Data items
(* ===== verification/Samples.v ===== *)
(** Concrete worlds: the theorems with hypotheses are applied here to inputs on
    which the hypotheses hold. *)

From S2P Require Import Prelude GoStrings Version Metrics Engine EngineSpec EngineTrace Converge Fleet.
From S2P Require Import GoPath FileSystem AtomicFile Cert Bundle Hook Discovery Certs Frame Blob CertsStable RollbackSpec BlobFleet.
From S2P Require Import Gobcodec Cluster MemOlric Lan.

Open Scope Z_scope.

(** ** Parameters that stand for libraries and programs *)

(** Certificates are not parsed, and a digest is the input. *)
Definition toy_crypto : Crypto := {|
  pem_Decode _ := None;
  ParseCertificate _ := Err (Errors "no certificate");
  ParsePKCS8PrivateKey _ := false;
  ParsePKCS1PrivateKey _ := false;
  ParseECPrivateKey _ := false;
  sha256_Sum256 data := data
|}.

(** Every command succeeds. *)
Definition ok_commands : Commands := λ _ _ s, (None, s).

Lemma ok_commands_tame : @tame_commands ok_commands.
Proof. done. Qed.

(** ** Trees given as lists *)

Definition tree_of (l : list (phys * inode)) : tree := list_to_map l.

Definition os_of (l : list (phys * inode)) : OS :=
  mkOS (tree_of l) [] 18 0 [1; 2; 3; 4; 5; 6; 7; 8]%nat [].

(** No entry is named like a temporary file. *)
Definition tmp_free (l : list (phys * inode)) : bool :=
  forallb (λ k : phys, match last k with Some x => negb (String.prefix ".tmp-" x) | None => true end) l.*1.

Lemma tmp_free_no_tmp l d : tmp_free l = true → no_tmp (os_of l) d.
Proof.
  intros Hl n. apply not_elem_of_list_to_map_1. intros Hin.
  unfold tmp_free in Hl. rewrite forallb_forall in Hl.
  specialize (Hl (d ++ [tmp_name n])). rewrite last_snoc in Hl. unfold tmp_name in Hl.
  rewrite prefix_app in Hl. discriminate Hl. by apply list_elem_of_In.
Qed.

Lemma tree_none l k : k ∉ l.*1 → tree_of l !! k = None.
Proof. apply not_elem_of_list_to_map_1. Qed.

(** An empty serving directory. *)
Lemma empty_serving l :
  tmp_free l = true → forallb (λ k : phys, negb (bool_decide (below ["s"] k))) l.*1 = true →
  abs_dir (os_of l) "/s" ["s"] → serving (os_of l) "/s" ["s"].
Proof.
  intros Htmp Hno Hd.
  assert (∀ k, below ["s"] k → os_tree (os_of l) !! k = None) as Hnone.
  { intros k Hk. apply tree_none. intros Hin%list_elem_of_In. rewrite forallb_forall in Hno.
    apply Hno in Hin. by rewrite bool_decide_true in Hin. }
  assert (∀ key, below ["s"] (["s"] ++ [key])) as Hb1 by (intros key; by split; [exists [key]|]).
  assert (∀ key x, below ["s"] ((["s"] ++ [key]) ++ [x])) as Hb2 by (intros key x; by split; [exists [key; x]|]).
  split; [done|done|..].
  - intros key. right. split; [by apply Hnone|]. intros x. by apply Hnone.
  - intros key x _. by rewrite !Hnone.
  - intros key. by apply tmp_free_no_tmp.
Qed.

(** ** A LAN fleet of two nodes with one resource *)

Definition sample_runner : Runner := mkRunner BlobKind ["check"] ["reload"] 0 true.
Definition sample_resource : resource := mkResource "a" "/etc/a" "/srv/a" "mtime" sample_runner.
Definition sample_blob (host : string) : blobProvider :=
  mkBlobProvider [sample_resource] {["a" := sample_resource]} host.

Definition sample_source (x : Byte.byte) (t : Z) : file := mkFile [x] 420 (t * second).

Definition sample_tree (f : file) : list (phys * inode) :=
  [(["etc"], IDir); (["srv"], IDir); (["etc"; "a"], IFile f)].

Definition sample_node (host : string) (f : file) : blob_node :=
  mkBlobNode (sample_blob host) (λ _, mkPlace "/etc" ["etc"] "a") (λ _, Some f)
    (λ name, mkPlace "/srv" ["srv"] name) elements (30 * second).

Definition sample_state (f : file) : BlobNode := (mkNode (os_of (sample_tree f)) [] [], ∅).

Lemma sample_only name host ra : bp_byName (sample_blob host) !! name = Some ra → name = "a" ∧ ra = sample_resource.
Proof. simpl. intros [<- <-]%lookup_singleton_Some. done. Qed.

Lemma not_tmp_a n : "a" ≠ tmp_name n.
Proof. intros E. pose proof (prefix_app ".tmp-" (FormatInt (Z.of_nat n))) as H. fold (tmp_name n) in H. by rewrite <-E in H. Qed.

Lemma sample_node_ok (P : string → Prop) host f : P "a" → node_ok (key_ok := P) (sample_node host f).
Proof.
  intros HP. split.
  - split.
    + intros a b ra rb [-> _]%(sample_only _ host) [-> _]%(sample_only _ host) H. by destruct H.
    + intros r a ra Hr [-> _]%(sample_only _ host). done.
    + intros a b ra n [-> _]%(sample_only _ host) [= E].
  - intros r Hr. simpl in Hr. by apply list_elem_of_singleton in Hr as ->.
Qed.

Lemma sample_inv host f : node_inv (sample_node host f) (sample_state f).
Proof.
  split.
  - done.
  - intros a ra [-> ->]%(sample_only _ host). split; [|by apply tmp_free_no_tmp]. split.
    + split_and!; [done|done|by repeat constructor].
    + by vm_compute.
    + by vm_compute.
    + by vm_compute.
    + apply not_tmp_a.
  - intros r Hr. simpl in Hr. apply list_elem_of_singleton in Hr as ->. split_and!.
    + split_and!; [done|done|by repeat constructor].
    + by vm_compute.
    + by vm_compute.
Qed.

Definition tick_of (i : nat) : tick := {| tk_node := i; tk_range := sorted_range |}.

Lemma ticks_ok l : sched_ok (tick_of <$> l).
Proof. apply Forall_fmap, Forall_true. intros i. apply sorted_range_ok. Qed.

Definition sample_nodes : list blob_node :=
  [sample_node "n1" (sample_source "001" 5); sample_node "n2" (sample_source "002" 7)].
Definition sample_states : list BlobNode :=
  [sample_state (sample_source "001" 5); sample_state (sample_source "002" 7)].

Lemma sample_nodes_ok (P : string → Prop) : P "a" → Forall (node_ok (key_ok := P)) sample_nodes.
Proof. intros HP. constructor; [by apply sample_node_ok|constructor; [by apply sample_node_ok|constructor]]. Qed.

Lemma sample_key_ok : key_ok "a".
Proof. by vm_compute. Qed.

Lemma sample_states_ok : Forall2 node_inv sample_nodes sample_states.
Proof. constructor; [apply sample_inv|constructor; [apply sample_inv|constructor]]. Qed.

Section LanSample.
#[local] Existing Instances toy_crypto ok_commands bits_gob bits_gob_laws mem_olric_laws.

Let members := lan_members (ol := mem_olric) sample_nodes.

Lemma sample_round l : 0%nat ∈ l → 1%nat ∈ l → round members (tick_of <$> l).
Proof.
  intros H0 H1 [|[|i]] Hi; [exists (tick_of 0)|exists (tick_of 1)|simpl in Hi; lia].
  all: split; [by apply list_elem_of_fmap_2|done].
Qed.

(** Both nodes end with the data of the record in the cluster. *)
Lemma lan_fleet_converges_witness :
  let '(c, ns) := fleet_run members (empty_mem, sample_states) (tick_of <$> [1; 0; 0; 1]%nat) in
  ∀ i nd n r, sample_nodes !! i = Some nd → ns !! i = Some n →
    bp_byName (bn_blob nd) !! "a" = Some sample_resource →
    cluster_view (raw := mm_raw) c !! (BlobKind, "a") = Some r →
    content (os_tree (nd_os n.1)) (pl_key (bn_dst nd "a")) = Some (map_get [] (Blobs r) "data").
Proof.
  pose proof (lan_fleet_converges sample_nodes empty_mem sample_states
    (tick_of <$> [1; 0]%nat) (tick_of <$> [0; 1]%nat) []
    ok_commands_tame (sample_nodes_ok _ sample_key_ok) empty_mem_inv sample_states_ok (ticks_ok _) (ticks_ok _)
    (Forall_nil_2 _) (sample_round [1; 0]%nat ltac:(repeat constructor) ltac:(repeat constructor))
    (sample_round [0; 1]%nat ltac:(repeat constructor) ltac:(repeat constructor))) as H.
  fold members in H.
  change ((tick_of <$> [1; 0]%nat) ++ (tick_of <$> [0; 1]%nat) ++ []) with (tick_of <$> [1; 0; 0; 1]%nat) in H.
  destruct (fleet_run members (empty_mem, sample_states) (tick_of <$> [1; 0; 0; 1]%nat)) as [c ns].
  intros i nd n r Hnd Hn Hra Hr. destruct (H "a") as (_ & _ & _ & Hfiles).
  exact (Hfiles i nd n sample_resource r Hnd Hn Hra Hr).
Defined.

(** The same run, computed: the newer source wins on both nodes, and each node
    runs its hook once. *)
Example sample_fleet_run :
  let '(c, ns) := fleet_run members (empty_mem, sample_states) (tick_of <$> [1; 0; 0; 1]%nat) in
  version <$> cluster_view (raw := mm_raw) c !! (BlobKind, "a") = Some (mkVersion 7 0 "02")
  ∧ (λ n : BlobNode, content (os_tree (nd_os n.1)) ["srv"; "a"]) <$> ns = [Some ["002"%byte]; Some ["002"%byte]]
  ∧ (λ n : BlobNode, nd_ran n.1) <$> ns
    = [[(["check"], None); (["reload"], None)]; [(["check"], None); (["reload"], None)]].
Proof. vm_compute. repeat split. Qed.
Lemma sample_members_ok :
  Forall (member_ok (view := cluster_view (raw := mm_raw)) (inv := cluster_inv (raw := mm_raw) (oinv := mem_ok))
    (kind_ok := λ _, True) (key_ok := key_ok) (rec_ok := λ _, True) BlobKind) members.
Proof.
  apply (members_ok I); [apply ok_commands_tame|apply lan_clients|apply sample_nodes_ok, sample_key_ok].
Qed.

Lemma sample_fleet_ok :
  fleet_ok (view := cluster_view (raw := mm_raw)) (inv := cluster_inv (raw := mm_raw) (oinv := mem_ok))
    (rec_ok := λ _, True) BlobKind members (empty_mem, sample_states).
Proof. split_and!; [apply empty_mem_inv|by apply members_inv, sample_states_ok|done]. Qed.

Lemma fleet_converges_witness :
  let s' := fleet_run members (empty_mem, sample_states)
              ((tick_of <$> [1; 0]%nat) ++ (tick_of <$> [0; 1]%nat)) in
  serves (view := cluster_view (raw := mm_raw)) BlobKind members s' 0
  ∧ serves (view := cluster_view (raw := mm_raw)) BlobKind members s' 1.
Proof.
  pose proof (cluster_reliable (ol := mem_olric) (raw := mm_raw) (oinv := mem_ok)) as Hkv.
  pose proof (fleet_converges BlobKind members sample_members_ok (empty_mem, sample_states)
    (tick_of <$> [1; 0]%nat) (tick_of <$> [0; 1]%nat) sample_fleet_ok (ticks_ok _) (ticks_ok _)
    (sample_round [1; 0]%nat ltac:(repeat constructor) ltac:(repeat constructor))
    (sample_round [0; 1]%nat ltac:(repeat constructor) ltac:(repeat constructor))) as [_ H].
  split; apply H; repeat constructor.
Defined.

Lemma fleet_stable_witness :
  entry (view := cluster_view (raw := mm_raw)) BlobKind
    (fleet_run members (empty_mem, sample_states) ((tick_of <$> [1; 0]%nat) ++ (tick_of <$> [0; 0; 1]%nat))) "a"
  = entry (view := cluster_view (raw := mm_raw)) BlobKind
    (fleet_run members (empty_mem, sample_states) (tick_of <$> [1; 0]%nat)) "a".
Proof.
  pose proof (cluster_reliable (ol := mem_olric) (raw := mm_raw) (oinv := mem_ok)) as Hkv.
  exact (fleet_stable BlobKind members sample_members_ok (empty_mem, sample_states)
    (tick_of <$> [1; 0]%nat) (tick_of <$> [0; 0; 1]%nat) sample_fleet_ok (ticks_ok _) (ticks_ok _)
    (sample_round [1; 0]%nat ltac:(repeat constructor) ltac:(repeat constructor)) "a").
Defined.

(** Node 0 of the converged fleet. *)
Definition converged := fleet_run members (empty_mem, sample_states)
  ((tick_of <$> [1; 0]%nat) ++ (tick_of <$> [0; 1]%nat)).
Definition node0 : blob_node := sample_node "n1" (sample_source "001" 5).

> WHAT YOU HAVE TO DO
Find the string "content" in the entries above and return each line that holds it.

> SOLUTION TO THE EXERCISE
    content (os_tree (nd_os n.1)) (pl_key (bn_dst nd "a")) = Some (map_get [] (Blobs r) "data").
  ∧ (λ n : BlobNode, content (os_tree (nd_os n.1)) ["srv"; "a"]) <$> ns = [Some ["002"%byte]; Some ["002"%byte]]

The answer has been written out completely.